A friend from high school posted a meme on a social network in June 2020 decrying the actions of those who sought the removal of statues of Confederate States of America generals and other U.S. Civil War figures while also expressing support for flying the “confederate flag,” as an expression of “southern heritage.”

I’ve known this man for all but maybe my first eight or nine years on this planet but haven’t interacted with him significantly in person since we graduated from high school. We reconnected online many years later. Like me, he’s from western Pennsylvania, not any former Confederate state.

I had some time when I came across it and know this person to be educable, so I delved into an attempted explanation of what I’d learned since high school that changed my views: I was taught that although the C.S.A. was wrong to start the war and fight the U.S., they were fighting for states’ rights under the 10th Amendment of the U.S. Constitution. I know this now to be revisionist, overlooking the nature of the undeniably racist foundation of the C.S.A. and mistakes made in the original U.S. Constitution and the Bill of Rights containing the first 10 amendments to that constitution.

For some additional context, the meme parroted a sentiment that removing the statues was “erasing history” and “disrespecting southern heritage.” He incorrectly asserted that removing these statues is an infringement of the rights of people who want these things to stay — no one has a right to a statue on public land.

My comments follow, with some slight modifications, links added, and some editorial comments in the standard [editor’s brackets].

The main point of the action against statues is that it’s not erasing history.
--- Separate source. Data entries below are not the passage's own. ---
(** * hdwallet-ledger: the Ledger wallet facade ([ledger.ts])

    A shallow embedding of [packages/hdwallet-ledger/src/ledger.ts]:
    the Ledger-specific Ethereum path classifier, the account path
    enumerators, the application guard and the public-key dispatcher.

    Modelling conventions.
    - A JavaScript number is modelled by its integer value ([VNum z]);
      [NaN] and [undefined] are kept as separate values because
      [a[i] += 1] produces them on short arrays.  Arithmetic on [VNum] is
      exact, as it is in JavaScript for every safe integer (in particular
      for all 32-bit path elements and their successors); from [2^53] up
      JavaScript rounds, so every statement that gives the value of a sum
      keeps its operand in the safe range ([safe_integer]).
    - Arrays live in a store ([heap]) and are passed by reference, so
      that aliasing between a message and a returned object is visible.
    - Functions imported from [@shapeshiftoss/hdwallet-core], [./utils],
      [./bitcoin] and [./ethereum] are not part of this file of the
      repository; they are parameters ([Core], [Env]). *)

From Stdlib Require Import ZArith List String Ascii Lia Bool DecimalString.
From stdpp Require Import base option list gmap strings.

Local Open Scope string_scope.
Local Open Scope Z_scope.
Local Open Scope list_scope.

(** ** JavaScript values held by path arrays *)

Inductive value : Type :=
| VNum (z : Z)
| VNaN
| VUndef.

#[global] Instance value_eq_dec : EqDecision value.
Proof. solve_decision. Defined.

#[global] Instance value_inhabited : Inhabited value := populate VUndef.

(** [ToInt32] and [ToUint32] of ECMAScript, on the modelled values. *)
Definition ToInt32 (v : value) : Z :=
  match v with
  | VNum z => (z + 2 ^ 31) mod 2 ^ 32 - 2 ^ 31
  | VNaN | VUndef => 0
  end.

Definition ToUint32 (v : value) : Z :=
  match v with
  | VNum z => z mod 2 ^ 32
  | VNaN | VUndef => 0
  end.

(** [a & b]: both operands through [ToInt32], the result a signed 32-bit
    integer. *)
Definition js_band (a b : value) : value :=
  VNum (Z.land (ToInt32 a) (ToInt32 b)).

(** [a >>> 0]: reinterpretation as an unsigned 32-bit integer. *)
Definition js_ushr0 (a : value) : value := VNum (ToUint32 a).

(** [a === b] (strict equality: [NaN] equals nothing). *)
Definition js_seq (a b : value) : bool :=
  match a, b with
  | VNum x, VNum y => x =? y
  | VUndef, VUndef => true
  | _, _ => false
  end.

(** [a !== b]. *)
Definition js_sneq (a b : value) : bool := negb (js_seq a b).

(** [a + b] on numbers; [undefined + 1] and [NaN + 1] are [NaN].  The
    sum of two integers is the one JavaScript computes as long as the
    operands and the sum are safe integers; beyond them JavaScript rounds
    to the nearest double, which this definition does not follow. *)
Definition js_add (a b : value) : value :=
  match a, b with
  | VNum x, VNum y => VNum (x + y)
  | _, _ => VNaN
  end.

(** [Number.isSafeInteger] on an integer: [z] and [z + 1] are then both
    exact doubles, and [z + 1] in JavaScript is the integer [z + 1]. *)
Definition safe_integer (z : Z) : Prop := - 2 ^ 53 < z < 2 ^ 53.

(** [`${v}`]: the text of a value inside a template literal (decimal for
    integers). *)
Definition js_toString (v : value) : string :=
  match v with
  | VNum z => NilZero.string_of_int (Z.to_int z)
  | VNaN => "NaN"
  | VUndef => "undefined"
  end.

(** [path[i]]: an index past the end reads [undefined]. *)
Definition js_index (path : list value) (i : nat) : value :=
  match path !! i with
  | Some v => v
  | None => VUndef
  end.

(** [a[i] += 1] on the contents of an array.  In range it replaces the
    element; out of range JavaScript extends the array: the skipped slots
    read [undefined] and slot [i] holds [undefined + 1 = NaN]. *)
Definition js_incr_at (i : nat) (a : list value) : list value :=
  match a !! i with
  | Some v => <[i := js_add v (VNum 1)]> a
  | None => a ++ replicate (i - length a) VUndef ++ [js_add VUndef (VNum 1)]
  end.

(** [s.toLowerCase()] on the ASCII letters; other bytes are unchanged. *)
Definition lower_ascii (c : ascii) : ascii :=
  let n := nat_of_ascii c in
  if ((65 <=? n) && (n <=? 90))%nat then ascii_of_nat (n + 32) else c.

Fixpoint toLowerCase (s : string) : string :=
  match s with
  | EmptyString => EmptyString
  | String c r => String (lower_ascii c) (toLowerCase r)
  end.

(** ** Data model of [hdwallet-core] used by [ledger.ts] *)

(** The spec's [hardened(i)]. *)
Definition hardened (i : Z) : Z := 0x80000000 + i.

Module PathDescription.
Record t {ST : Type} : Type := mk {
  verbose : string;
  coin : string;
  isKnown : bool;
  wholeAccount : option bool;
  accountIdx : option value;
  isPrefork : option bool;
  scriptType : option ST;
}.
Arguments t : clear implicits.
Arguments mk {ST}.
End PathDescription.

Module DescribePath.
Record t {ST : Type} : Type := mk {
  path : list value;
  coin : string;
  scriptType : option ST;
}.
Arguments t : clear implicits.
Arguments mk {ST}.
End DescribePath.

(** Arrays are held by reference: a location of the store. *)
Abbreviation loc := positive.

Module BTCAccountPath.
Record t {ST : Type} : Type := mk {
  addressNList : loc;
  coin : string;
  scriptType : ST;
}.
Arguments t : clear implicits.
Arguments mk {ST}.
End BTCAccountPath.

Module ETHAccountPath.
(** [addressNList] is the extra property that the whole-account branch
    of [ethNextAccountPath] writes; an object without it has [None]. *)
Record t : Type := mk {
  addressNList : option loc;
  hardenedPath : loc;
  relPath : loc;
}.
End ETHAccountPath.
The majority of these statues were erected in the early 1900s by organizations such as the Daughters of the Confederacy in order to assert dominance and white supremacy in mostly southern states during a time of mass migration of people: the Industrial Revolution driving European immigration, the roaring ’20s, and the Great Depression. It was a buy-in to assert the Lost Cause of the Confederacy, which was an effort to reframe the civil war to be about states’ rights instead of slavery.

Two of the last vestiges of that misinformation campaign are 1.) statues and 2.) the association of the battle flag of a defeated army defending human traffickers with “southern heritage”, which can best be described in modern terms as “a culture that trafficked human life and killed humans when they didn’t or couldn’t do the forced work.”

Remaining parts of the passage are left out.